Brighton Fringe 2026
One Foot in the Dark
A collaboration between writer & poet Saili Katebe and movement artist Divija Melally.

Genre: Dance, Performance Art
Venue: BN1 Arts
Festival: Brighton Fringe
Review
This was two dance pieces, one solo, one a duet. The first solo performance is a virtuoso piece from Divija Melally. Simply dressed in white clothing she alternates between wide sweep gestures and louder stamping rhythms from traditional Bharatanatyam dance. It’s an effective mix into which she adds a spoken element, a word, then another – two together, then three building up to a nearly complete sentence registering the fear and jeopardy that can arise in someone with dark coloured skin just walking past someone else in the road. This is not simply about overt racism but about the tension and anxiety internalised in everyday existence.
The dance also refers to commonality of experience, the underlying whiteness of the skeleton underneath symbolised by the bucket of strange white balls she tips over her head and lets cover the stage. This was an almost awkward symbolic moment – these light polystyrene balls skidding over the floor, snow that wasn’t snow, a random structure under which whiteness is both an abstract concept and the very material colour of bones underneath it all.
The second piece is a duet, where Divija Melally is joined by Saili Katebe.
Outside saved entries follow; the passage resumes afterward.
(** * Vibra-AI: quota ledger, generation records, prompt resolution and the
      image-to-image / retry request handlers.

    A shallow embedding of
      - backend/routes/generate.js        (router.post('/image-to-image'),
                                           router.post('/retry/:id'))
      - backend/models/Quota.js           (getTodayQuota, canUserGenerate,
                                           incrementUsage, virtuals)
      - backend/models/Generation.js      (pre('save'), markCompleted,
                                           markFailed)
      - backend/routes/user.js            (router.get('/quota'))
      - backend/services/geminiService.js (generateImageFromImage,
                                           generateLocalPlaceholder)
      - backend/services/promptMatcher.js (loadPrompts, findMatches,
                                           findBestMatch)
    together with the maintenance methods of the quota model, the virtuals
    of the generation model, and the status, delete, presets and listing
    handlers.

    Mongo collections are lists of records, documents loaded by a handler are
    local copies that [save] writes back by [_id]; every [await] on the
    database is one explicit step.  Dates are counted in whole days (the
    handlers only ever use [setHours(0,0,0,0)] of "now"), time stamps in
    milliseconds. *)

From Stdlib Require Import ZArith List String Ascii Bool Lia DecimalString.
Import ListNotations.
Open Scope string_scope.

(* ------------------------------------------------------------------ *)
(** ** JavaScript string primitives used by the handlers

    A string is a sequence of code units below 256. *)

Module JsString.

(** [String.prototype.trim] strips white space and line terminators. *)
Definition isWhiteSpace (c : ascii) : bool :=
  let n := nat_of_ascii c in
  ((9 <=? n)%nat && (n <=? 13)%nat) || (n =? 32)%nat || (n =? 160)%nat.

Fixpoint trimStart (s : string) : string :=
  match s with
  | "" => ""
  | String c r => if isWhiteSpace c then trimStart r else s
  end.

Fixpoint trimEnd (s : string) : string :=
  match s with
  | "" => ""
  | String c r =>
      let r' := trimEnd r in
      if isWhiteSpace c && (r' =? "") then "" else String c r'
  end.

Definition trim (s : string) : string := trimEnd (trimStart s).

(** Canonicalisation of the [i] flag (no [u] flag): only a-z fold. *)
Definition toUpper (c : ascii) : ascii :=
  let n := nat_of_ascii c in
  if ((97 <=? n) && (n <=? 122))%nat then ascii_of_nat (n - 32) else c.
(** * CalibrationModal: the calibration overlay of the printer control page

    A shallow embedding of
    [frontend/src/components/control/CalibrationModal.tsx]: the stage
    classifier, the flow builder, the three progress flags driven by the
    component's effects, the selection cells restored from [localStorage],
    and the start mutation.

    JavaScript strings are sequences of UTF-16 code units, numbers that the
    component only compares for equality (stage codes, ids) are integers. *)

From Stdlib Require Import ZArith NArith List Bool String Ascii DecimalString Lia.
From stdpp Require Import base option countable gmap.
Import ListNotations.

#[local] Set Warnings "-register-all".
Local Open Scope Z_scope.

(** ** JavaScript strings *)

Abbreviation JsString := (list N).

(** The code units of an ASCII literal. *)
Definition utf16 (s : string) : JsString :=
  List.map N_of_ascii (list_ascii_of_string s).

(** Decimal rendering of an integer, as a template literal prints it. *)
Definition decimal (z : Z) : JsString :=
  utf16 (DecimalString.NilZero.string_of_int (Z.to_int z)).

(** ** JSON values and [JSON.parse] *)

(** A number keeps its literal as [m * 10 ^ e]. *)
Inductive Json : Type :=
| JNull
| JBool (b : bool)
| JNumber (m e : Z)
| JString (s : JsString)
| JArray (items : list Json)
| JObject (members : list (JsString * Json)).

Inductive Token : Type :=
| TLBrace | TRBrace | TLBracket | TRBracket | TColon | TComma
| TScalar (v : Json).

Definition is_digit (c : N) : bool := ((48 <=? c) && (c <=? 57))%N.

(** Characters of numbers and of the three literal names. *)
Definition is_word_char (c : N) : bool :=
  (is_digit c || (c =? 43) || (c =? 45) || (c =? 46) || (c =? 69)
   || ((97 <=? c) && (c <=? 122)))%N.

Inductive CharClass : Type :=
| CSpace | CPunct (t : Token) | CQuote | CWord | COther.

Definition classify (c : N) : CharClass :=
  match c with
  | 9%N | 10%N | 13%N | 32%N => CSpace
  | 123%N => CPunct TLBrace
  | 125%N => CPunct TRBrace
  | 91%N => CPunct TLBracket
  | 93%N => CPunct TRBracket
  | 58%N => CPunct TColon
  | 44%N => CPunct TComma
  | 34%N => CQuote
  | _ => if is_word_char c then CWord else COther
  end.

Definition hex_digit (c : N) : option N :=
  (if is_digit c then Some (c - 48)
   else if (97 <=? c) && (c <=? 102) then Some (c - 87)
   else if (65 <=? c) && (c <=? 70) then Some (c - 55)
   else None)%N.

Definition hex4 (a b c d : N) : option N :=
  match hex_digit a, hex_digit b, hex_digit c, hex_digit d with
  | Some x, Some y, Some z, Some w => Some (((x * 16 + y) * 16 + z) * 16 + w)%N
  | _, _, _, _ => None
  end.

(** The character after a backslash, other than [u]. *)
Definition escape (c : N) : option N :=
  match c with
  | 34%N => Some 34%N
  | 92%N => Some 92%N
  | 47%N => Some 47%N
  | 98%N => Some 8%N
  | 102%N => Some 12%N
  | 110%N => Some 10%N
  | 114%N => Some 13%N
  | 116%N => Some 9%N
  | _ => None
  end.

Fixpoint span_digits (s : list N) : list N * list N :=
  match s with
  | c :: s' =>
      if is_digit c
      then let '(ds, rest) := span_digits s' in (c :: ds, rest)
      else ([], s)
  | [] => ([], [])
  end.

Definition digits_value (ds : list N) : Z :=
  fold_left (fun acc d => acc * 10 + Z.of_N (d - 48)) ds 0.

Definition is_nil {A} (l : list A) : bool :=
  match l with [] => true | _ => false end.

(** The JSON number grammar: an optional minus sign; an integer part that
    is a single zero or starts with a non-zero digit; an optional fraction
    (a dot and at least one digit); an optional exponent ([e] or [E], an
    optional sign, at least one digit). *)
Definition number_of (w : list N) : option (Z * Z) :=
  let '(neg, w1) := match w with 45%N :: r => (true, r) | _ => (false, w) end in
  let '(ip, w2) := span_digits w1 in
  match ip with
  | [] => None
  | d :: ds =>
      if (d =? 48)%N && negb (is_nil ds) then None
      else
        let frac :=
          match w2 with
          | 46%N :: r =>
              let '(fp, w3) := span_digits r in
              if is_nil fp then None else Some (fp, w3)
          | _ => Some ([], w2)
          end in
        match frac with
        | None => None
        | Some (fp, w3) =>
            let expo :=
              match w3 with
              | [] => Some 0
              | c :: r =>
                  if (c =? 101)%N || (c =? 69)%N then
                    let '(sgn, r') :=
                      match r with
                      | 43%N :: t => (1, t)
                      | 45%N :: t => (-1, t)
                      | _ => (1, r)
                      end in
                    let '(ep, w4) := span_digits r' in
                    if is_nil ep || negb (is_nil w4) then None
                    else Some (sgn * digits_value ep)
                  else None
              end in
            match expo with
            | None => None
            | Some x =>
                let m := digits_value (ip ++ fp) in
                Some (if neg then - m else m, x - Z.of_nat (length fp))
            end
        end
  end.

(** A maximal run of word characters is [true], [false], [null] or a number. *)
Definition word_token (w : list N) : option Token :=
  if decide (w = utf16 "true") then Some (TScalar (JBool true))
  else if decide (w = utf16 "false") then Some (TScalar (JBool false))
  else if decide (w = utf16 "null") then Some (TScalar JNull)
  else match number_of w with
       | Some (m, e) => Some (TScalar (JNumber m e))
       | None => None
       end.

Inductive LexMode : Type :=
| InTop
| InWord (acc : list N)
| InString (acc : list N).

(** The lexer, one code unit at a time; [acc] and [out] are kept reversed. *)
Fixpoint lex (mode : LexMode) (s : list N) (out : list Token)
  : option (list Token) :=
  match s with
  | [] =>
      match mode with
      | InTop => Some (rev out)
      | InWord acc =>
          match word_token (rev acc) with
          | Some t => Some (rev (t :: out))
          | None => None
          end
      | InString _ => None
      end
  | c :: s' =>
      match mode with
      | InString acc =>
          if (c =? 34)%N then lex InTop s' (TScalar (JString (rev acc)) :: out)
          else if (c =? 92)%N then
            match s' with
            | 117%N :: h1 :: h2 :: h3 :: h4 :: s'' =>
                match hex4 h1 h2 h3 h4 with
                | Some u => lex (InString (u :: acc)) s'' out
                | None => None
                end
            | e :: s'' =>
                match escape e with
                | Some u => lex (InString (u :: acc)) s'' out
                | None => None
                end
            | [] => None
            end
          else if (c <? 32)%N then None
          else lex (InString (c :: acc)) s' out
      | InWord acc =>
          if is_word_char c then lex (InWord (c :: acc)) s' out
          else
            match word_token (rev acc) with
            | None => None
            | Some t =>
                match classify c with
                | CSpace => lex InTop s' (t :: out)
                | CPunct p => lex InTop s' (p :: t :: out)
                | CQuote => lex (InString []) s' (t :: out)
                | CWord | COther => None
                end
            end
      | InTop =>
          match classify c with
          | CSpace => lex InTop s' out
          | CPunct p => lex InTop s' (p :: out)
          | CQuote => lex (InString []) s' out
          | CWord => lex (InWord [c]) s' out
          | COther => None
          end
      end
  end.

(** The parser reads the tokens left to right and keeps the open arrays and
    objects on a stack, innermost first; their contents are kept reversed. *)
Inductive Frame : Type :=
| FArray (items : list Json)
| FObject (members : list (JsString * Json))
| FMember (key : JsString).

Inductive Expect : Type :=
| WantValue
| WantValueOrEnd
| WantKeyOrEnd
| WantKey
| WantColon
| WantCommaOrEnd
| Finished (v : Json).

Definition ParseState : Type := list Frame * Expect.

(** A complete value goes to the innermost open container. *)
Definition push_value (v : Json) (stack : list Frame) : option ParseState :=
  match stack with
  | [] => Some ([], Finished v)
  | FArray items :: st => Some (FArray (v :: items) :: st, WantCommaOrEnd)
  | FMember k :: FObject ms :: st =>
      Some (FObject ((k, v) :: ms) :: st, WantCommaOrEnd)
  | _ => None
  end.

Definition close_array (stack : list Frame) : option ParseState :=
  match stack with
  | FArray items :: st => push_value (JArray (rev items)) st
  | _ => None
  end.

Definition close_object (stack : list Frame) : option ParseState :=
  match stack with
  | FObject ms :: st => push_value (JObject (rev ms)) st
  | _ => None
  end.

Definition start_value (t : Token) (stack : list Frame) : option ParseState :=
  match t with
  | TScalar v => push_value v stack
  | TLBracket => Some (FArray [] :: stack, WantValueOrEnd)
  | TLBrace => Some (FObject [] :: stack, WantKeyOrEnd)
  | _ => None
  end.

Definition start_member (t : Token) (stack : list Frame) : option ParseState :=
  match t with
  | TScalar (JString k) => Some (FMember k :: stack, WantColon)
  | _ => None
  end.

Definition parse_token (st : ParseState) (t : Token) : option ParseState :=
  let '(stack, expect) := st in
  match expect with
  | WantValue => start_value t stack
  | WantValueOrEnd =>
      match t with
      | TRBracket => close_array stack
      | _ => start_value t stack
      end
  | WantKeyOrEnd =>
      match t with
      | TRBrace => close_object stack
      | _ => start_member t stack
      end
  | WantKey => start_member t stack
  | WantColon =>
      match t with
      | TColon => Some (stack, WantValue)
      | _ => None
      end
  | WantCommaOrEnd =>
      match t, stack with
      | TComma, FArray _ :: _ => Some (stack, WantValue)
      | TComma, FObject _ :: _ => Some (stack, WantKey)
      | TRBracket, _ => close_array stack
      | TRBrace, _ => close_object stack
      | _, _ => None
      end
  | Finished _ => None
  end.

Fixpoint parse_tokens (st : ParseState) (ts : list Token) : option Json :=
  match ts with
  | [] => match st with
          | (_, Finished v) => Some v
          | _ => None
          end
  | t :: ts' =>
      match parse_token st t with
      | Some st' => parse_tokens st' ts'
      | None => None
      end
  end.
Initially they paced very slowly and deliberately toward centre stage, together in unison. Their dance movements play off one another, driven by Saili Katebe’s strongly voiced poetry. As the performance progresses the dancing becomes more physical and almost acrobatic. Saili’s voice drives home a world where “they already know where North is” is a strange, almost surreal concept – after all we all know where North is – but made cold and alien, a rebuff to those from other climes. The words are declamatory again, both pointing up that which is cold and unnerving, or simply stating “I chose this” – the tone varies from abstract to personal.
Things become more personal and dyadic as the two dancers swirl and whirl together, hanging on desperately, picked up and flung over the shoulder, both violent and gentle.
The thing that struck me with the first dancer , and then struck me again more forcibly with the second duet was that they could have done with more space. It was just me feeling that the dancers were working within the confines of a relatively small stage, and perhaps this feeling of confinement was quite in line with themes being treated.
You could sense that there were rhythms and shapes that came from more traditional dance in what was quite austere modern movement and that there were themes of alienation, separation, closeness and love in a kaleidoscope of different forms and shapes. As the performance drew to its end the movements were stronger and more definite, but Divija Melally’s speech was more personal – “I chose this, to pursue my dreams”
Overall this was quite a difficult show to take in and understand, you had to stay with the movements and dance without interpreting or seeking complete understanding. It leaves the audience with a lot of work to do, it’s not a feel good piece, it’s experimental. The words helped because they gave you something tangible to encounter, but they too were not unambiguous, they too were redolent of things we do not understand – “a room of wreaths not roses”, was one fragment that stuck in my mind.